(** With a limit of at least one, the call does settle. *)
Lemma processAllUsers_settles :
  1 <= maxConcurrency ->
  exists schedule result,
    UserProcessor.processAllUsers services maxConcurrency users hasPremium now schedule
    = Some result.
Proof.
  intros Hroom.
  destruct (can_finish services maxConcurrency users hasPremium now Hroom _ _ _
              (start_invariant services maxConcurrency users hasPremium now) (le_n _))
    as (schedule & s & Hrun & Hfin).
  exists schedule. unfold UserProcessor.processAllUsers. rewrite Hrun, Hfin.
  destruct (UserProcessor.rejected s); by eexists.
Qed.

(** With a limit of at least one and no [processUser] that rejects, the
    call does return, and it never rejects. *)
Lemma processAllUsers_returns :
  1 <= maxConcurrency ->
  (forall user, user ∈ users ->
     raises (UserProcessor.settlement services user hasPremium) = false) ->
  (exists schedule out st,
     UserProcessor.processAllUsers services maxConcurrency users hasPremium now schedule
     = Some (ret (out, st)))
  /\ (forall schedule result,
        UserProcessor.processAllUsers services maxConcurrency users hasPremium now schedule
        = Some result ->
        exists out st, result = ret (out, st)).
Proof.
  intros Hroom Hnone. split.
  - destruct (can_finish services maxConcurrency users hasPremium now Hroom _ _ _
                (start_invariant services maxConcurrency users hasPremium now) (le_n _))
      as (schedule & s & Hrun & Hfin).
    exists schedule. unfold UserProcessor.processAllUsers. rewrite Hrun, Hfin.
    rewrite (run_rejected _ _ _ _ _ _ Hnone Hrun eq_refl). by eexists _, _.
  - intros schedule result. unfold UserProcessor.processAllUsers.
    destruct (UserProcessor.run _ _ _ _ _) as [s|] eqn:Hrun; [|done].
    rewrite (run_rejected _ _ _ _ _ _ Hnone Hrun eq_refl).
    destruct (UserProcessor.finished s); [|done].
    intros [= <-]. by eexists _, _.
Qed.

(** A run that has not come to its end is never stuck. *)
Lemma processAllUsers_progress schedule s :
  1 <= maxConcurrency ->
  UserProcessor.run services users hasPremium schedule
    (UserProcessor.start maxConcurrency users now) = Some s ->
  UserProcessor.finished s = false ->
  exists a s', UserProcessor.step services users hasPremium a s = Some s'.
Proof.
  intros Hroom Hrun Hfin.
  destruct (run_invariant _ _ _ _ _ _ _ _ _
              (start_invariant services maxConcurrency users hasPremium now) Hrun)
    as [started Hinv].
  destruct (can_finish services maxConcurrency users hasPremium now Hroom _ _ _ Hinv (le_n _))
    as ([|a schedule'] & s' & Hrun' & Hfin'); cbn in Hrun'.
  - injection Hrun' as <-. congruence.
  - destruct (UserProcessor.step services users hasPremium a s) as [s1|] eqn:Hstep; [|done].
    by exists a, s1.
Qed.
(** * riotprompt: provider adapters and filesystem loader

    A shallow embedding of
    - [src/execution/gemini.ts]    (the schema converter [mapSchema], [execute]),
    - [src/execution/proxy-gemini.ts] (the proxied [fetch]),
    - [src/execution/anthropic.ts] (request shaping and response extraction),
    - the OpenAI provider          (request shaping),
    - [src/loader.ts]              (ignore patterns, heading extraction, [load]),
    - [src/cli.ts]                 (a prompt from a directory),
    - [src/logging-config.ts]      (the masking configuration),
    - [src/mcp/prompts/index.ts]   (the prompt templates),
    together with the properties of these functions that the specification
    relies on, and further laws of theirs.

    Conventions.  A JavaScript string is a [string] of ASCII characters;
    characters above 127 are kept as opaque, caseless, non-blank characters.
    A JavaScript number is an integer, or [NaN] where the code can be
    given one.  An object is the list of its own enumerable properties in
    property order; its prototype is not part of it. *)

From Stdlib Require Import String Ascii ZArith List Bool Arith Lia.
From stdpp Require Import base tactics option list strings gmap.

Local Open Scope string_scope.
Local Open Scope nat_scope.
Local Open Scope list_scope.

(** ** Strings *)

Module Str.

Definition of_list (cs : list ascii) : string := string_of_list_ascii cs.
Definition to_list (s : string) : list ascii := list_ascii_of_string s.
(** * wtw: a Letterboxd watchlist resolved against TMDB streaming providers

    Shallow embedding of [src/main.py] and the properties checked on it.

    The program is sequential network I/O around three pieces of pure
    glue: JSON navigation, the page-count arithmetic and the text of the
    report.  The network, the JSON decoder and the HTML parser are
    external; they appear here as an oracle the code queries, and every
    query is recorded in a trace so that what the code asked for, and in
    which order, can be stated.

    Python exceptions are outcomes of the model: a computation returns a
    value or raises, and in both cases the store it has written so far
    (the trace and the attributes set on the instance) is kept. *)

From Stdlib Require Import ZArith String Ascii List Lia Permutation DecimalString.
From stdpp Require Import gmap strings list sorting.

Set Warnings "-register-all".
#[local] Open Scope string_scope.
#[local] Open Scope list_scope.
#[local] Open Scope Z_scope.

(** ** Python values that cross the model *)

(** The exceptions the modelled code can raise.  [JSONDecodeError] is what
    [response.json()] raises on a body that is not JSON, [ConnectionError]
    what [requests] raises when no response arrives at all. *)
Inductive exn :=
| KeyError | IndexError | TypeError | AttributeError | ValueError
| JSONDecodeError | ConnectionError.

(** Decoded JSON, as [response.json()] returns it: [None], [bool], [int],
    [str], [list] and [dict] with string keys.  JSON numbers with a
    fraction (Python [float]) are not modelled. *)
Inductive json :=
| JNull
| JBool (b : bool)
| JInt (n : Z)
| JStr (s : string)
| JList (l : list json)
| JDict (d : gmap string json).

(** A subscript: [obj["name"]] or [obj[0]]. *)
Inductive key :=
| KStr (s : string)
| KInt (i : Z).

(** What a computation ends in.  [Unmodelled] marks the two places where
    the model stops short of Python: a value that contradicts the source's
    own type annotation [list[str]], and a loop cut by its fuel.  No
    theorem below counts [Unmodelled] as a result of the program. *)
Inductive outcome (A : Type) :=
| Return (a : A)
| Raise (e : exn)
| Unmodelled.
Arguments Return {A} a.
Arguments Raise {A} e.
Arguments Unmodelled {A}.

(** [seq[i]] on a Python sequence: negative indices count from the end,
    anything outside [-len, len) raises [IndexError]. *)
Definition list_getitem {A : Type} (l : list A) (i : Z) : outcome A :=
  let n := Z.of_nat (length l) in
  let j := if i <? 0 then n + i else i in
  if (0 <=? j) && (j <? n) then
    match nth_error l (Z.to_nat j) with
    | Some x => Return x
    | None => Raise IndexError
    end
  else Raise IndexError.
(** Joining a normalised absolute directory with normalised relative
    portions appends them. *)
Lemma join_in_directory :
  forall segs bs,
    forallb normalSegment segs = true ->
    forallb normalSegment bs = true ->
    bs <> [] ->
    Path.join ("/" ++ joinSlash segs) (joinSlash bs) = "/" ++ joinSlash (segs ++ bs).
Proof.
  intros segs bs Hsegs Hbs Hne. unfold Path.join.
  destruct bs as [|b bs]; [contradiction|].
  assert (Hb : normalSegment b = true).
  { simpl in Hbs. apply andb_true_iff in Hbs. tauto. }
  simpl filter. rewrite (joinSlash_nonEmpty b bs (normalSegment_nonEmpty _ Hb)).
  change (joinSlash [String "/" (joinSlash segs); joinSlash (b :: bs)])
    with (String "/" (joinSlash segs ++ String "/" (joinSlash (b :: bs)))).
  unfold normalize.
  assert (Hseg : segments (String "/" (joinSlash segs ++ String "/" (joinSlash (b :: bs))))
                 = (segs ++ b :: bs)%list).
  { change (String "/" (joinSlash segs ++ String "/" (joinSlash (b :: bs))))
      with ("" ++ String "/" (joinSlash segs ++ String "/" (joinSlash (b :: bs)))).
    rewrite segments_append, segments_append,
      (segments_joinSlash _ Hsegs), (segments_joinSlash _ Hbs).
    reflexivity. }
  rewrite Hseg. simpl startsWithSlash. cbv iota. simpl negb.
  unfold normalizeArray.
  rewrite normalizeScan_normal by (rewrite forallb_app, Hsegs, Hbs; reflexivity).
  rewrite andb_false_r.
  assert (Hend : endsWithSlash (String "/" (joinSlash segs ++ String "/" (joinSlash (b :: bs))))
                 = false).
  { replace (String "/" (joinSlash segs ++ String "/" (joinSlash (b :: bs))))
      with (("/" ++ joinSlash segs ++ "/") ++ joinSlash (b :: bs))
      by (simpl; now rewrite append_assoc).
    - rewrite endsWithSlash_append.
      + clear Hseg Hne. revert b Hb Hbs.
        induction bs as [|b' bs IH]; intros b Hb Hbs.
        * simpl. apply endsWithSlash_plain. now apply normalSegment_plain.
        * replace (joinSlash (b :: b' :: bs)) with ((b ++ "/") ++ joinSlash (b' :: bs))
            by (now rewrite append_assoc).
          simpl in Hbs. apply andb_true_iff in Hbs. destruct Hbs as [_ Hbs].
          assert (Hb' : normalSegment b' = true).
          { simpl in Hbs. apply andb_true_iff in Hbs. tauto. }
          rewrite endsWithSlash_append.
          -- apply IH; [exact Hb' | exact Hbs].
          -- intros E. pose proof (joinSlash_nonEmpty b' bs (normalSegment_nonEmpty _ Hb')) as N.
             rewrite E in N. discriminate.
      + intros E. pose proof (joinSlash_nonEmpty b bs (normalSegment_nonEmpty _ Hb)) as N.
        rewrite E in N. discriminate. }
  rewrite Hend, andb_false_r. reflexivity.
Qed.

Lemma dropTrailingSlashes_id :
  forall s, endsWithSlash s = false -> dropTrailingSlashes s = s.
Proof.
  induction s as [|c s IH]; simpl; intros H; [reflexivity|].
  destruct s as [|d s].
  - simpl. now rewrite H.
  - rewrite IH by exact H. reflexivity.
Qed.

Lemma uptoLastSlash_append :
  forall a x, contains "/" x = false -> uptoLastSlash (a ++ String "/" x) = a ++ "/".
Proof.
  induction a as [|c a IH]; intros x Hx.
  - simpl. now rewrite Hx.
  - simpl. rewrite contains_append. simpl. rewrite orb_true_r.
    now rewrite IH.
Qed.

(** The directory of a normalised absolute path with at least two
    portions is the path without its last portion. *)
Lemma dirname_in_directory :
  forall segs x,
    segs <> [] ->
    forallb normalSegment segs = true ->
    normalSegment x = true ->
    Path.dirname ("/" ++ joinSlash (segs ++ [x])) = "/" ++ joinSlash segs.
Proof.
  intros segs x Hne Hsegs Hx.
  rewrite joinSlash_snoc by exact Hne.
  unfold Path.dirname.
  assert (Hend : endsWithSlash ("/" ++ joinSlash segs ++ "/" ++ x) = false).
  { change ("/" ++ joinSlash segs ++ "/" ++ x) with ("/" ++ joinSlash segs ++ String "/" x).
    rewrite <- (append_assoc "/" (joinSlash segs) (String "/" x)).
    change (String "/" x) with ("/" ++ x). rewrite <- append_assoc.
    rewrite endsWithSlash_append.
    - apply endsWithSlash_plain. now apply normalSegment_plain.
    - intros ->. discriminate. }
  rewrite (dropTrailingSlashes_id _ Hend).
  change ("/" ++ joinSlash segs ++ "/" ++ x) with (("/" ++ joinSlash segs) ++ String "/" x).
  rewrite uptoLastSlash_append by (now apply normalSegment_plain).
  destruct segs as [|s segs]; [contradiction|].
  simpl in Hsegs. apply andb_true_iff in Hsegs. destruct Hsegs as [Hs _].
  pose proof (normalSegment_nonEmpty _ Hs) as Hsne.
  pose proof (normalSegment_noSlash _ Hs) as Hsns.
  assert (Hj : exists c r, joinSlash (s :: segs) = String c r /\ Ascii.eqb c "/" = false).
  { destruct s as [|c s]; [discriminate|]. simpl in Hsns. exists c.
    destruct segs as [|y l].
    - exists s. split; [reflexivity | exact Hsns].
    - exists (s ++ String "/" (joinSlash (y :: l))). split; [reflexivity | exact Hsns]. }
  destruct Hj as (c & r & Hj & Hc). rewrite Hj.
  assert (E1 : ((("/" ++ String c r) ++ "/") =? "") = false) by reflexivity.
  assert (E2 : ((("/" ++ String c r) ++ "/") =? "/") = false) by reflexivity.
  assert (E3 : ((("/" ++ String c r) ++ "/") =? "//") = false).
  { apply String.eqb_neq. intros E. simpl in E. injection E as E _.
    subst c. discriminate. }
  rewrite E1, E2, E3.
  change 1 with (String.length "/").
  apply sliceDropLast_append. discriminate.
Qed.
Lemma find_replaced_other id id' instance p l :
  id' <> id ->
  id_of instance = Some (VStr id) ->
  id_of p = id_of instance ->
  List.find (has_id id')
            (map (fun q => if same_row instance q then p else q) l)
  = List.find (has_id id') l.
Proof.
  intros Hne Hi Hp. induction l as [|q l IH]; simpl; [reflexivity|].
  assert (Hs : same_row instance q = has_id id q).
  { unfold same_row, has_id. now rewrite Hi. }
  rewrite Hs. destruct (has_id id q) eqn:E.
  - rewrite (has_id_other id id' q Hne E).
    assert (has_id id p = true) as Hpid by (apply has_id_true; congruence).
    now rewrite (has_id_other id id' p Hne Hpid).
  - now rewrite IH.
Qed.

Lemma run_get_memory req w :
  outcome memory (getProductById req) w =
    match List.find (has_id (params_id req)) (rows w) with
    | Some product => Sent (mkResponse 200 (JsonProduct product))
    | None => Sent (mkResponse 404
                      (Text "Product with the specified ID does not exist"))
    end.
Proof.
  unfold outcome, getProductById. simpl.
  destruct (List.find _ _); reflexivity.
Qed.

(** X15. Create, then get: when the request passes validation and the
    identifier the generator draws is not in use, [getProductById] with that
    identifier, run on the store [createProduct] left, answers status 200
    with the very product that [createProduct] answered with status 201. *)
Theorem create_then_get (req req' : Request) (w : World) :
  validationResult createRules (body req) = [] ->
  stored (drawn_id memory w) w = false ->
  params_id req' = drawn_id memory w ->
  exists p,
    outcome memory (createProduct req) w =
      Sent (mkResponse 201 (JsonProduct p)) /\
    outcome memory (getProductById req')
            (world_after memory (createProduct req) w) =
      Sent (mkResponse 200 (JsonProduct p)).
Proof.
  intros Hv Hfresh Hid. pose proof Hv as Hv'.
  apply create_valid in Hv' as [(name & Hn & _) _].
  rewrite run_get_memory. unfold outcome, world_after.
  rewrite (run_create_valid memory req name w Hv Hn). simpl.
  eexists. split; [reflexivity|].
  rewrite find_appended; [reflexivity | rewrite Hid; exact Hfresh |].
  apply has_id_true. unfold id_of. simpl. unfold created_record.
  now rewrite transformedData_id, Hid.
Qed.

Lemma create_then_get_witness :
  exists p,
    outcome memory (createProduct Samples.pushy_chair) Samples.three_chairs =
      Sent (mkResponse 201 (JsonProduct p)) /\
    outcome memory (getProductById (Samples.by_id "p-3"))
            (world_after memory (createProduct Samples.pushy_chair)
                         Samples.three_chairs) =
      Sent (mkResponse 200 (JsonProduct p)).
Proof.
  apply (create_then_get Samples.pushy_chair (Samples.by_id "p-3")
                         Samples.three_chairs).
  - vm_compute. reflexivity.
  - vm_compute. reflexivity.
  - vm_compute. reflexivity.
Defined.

| Exercise objective |
After locating the line with "unfold outcome, getProductById. simpl." in the material above, return it and each line after it exactly, ending at the line with "outcome memory (getProductById req')".

| Task answer |
  unfold outcome, getProductById. simpl.
  destruct (List.find _ _); reflexivity.
Qed.

(** X15. Create, then get: when the request passes validation and the
    identifier the generator draws is not in use, [getProductById] with that
    identifier, run on the store [createProduct] left, answers status 200
    with the very product that [createProduct] answered with status 201. *)
Theorem create_then_get (req req' : Request) (w : World) :
  validationResult createRules (body req) = [] ->
  stored (drawn_id memory w) w = false ->
  params_id req' = drawn_id memory w ->
  exists p,
    outcome memory (createProduct req) w =
      Sent (mkResponse 201 (JsonProduct p)) /\
    outcome memory (getProductById req')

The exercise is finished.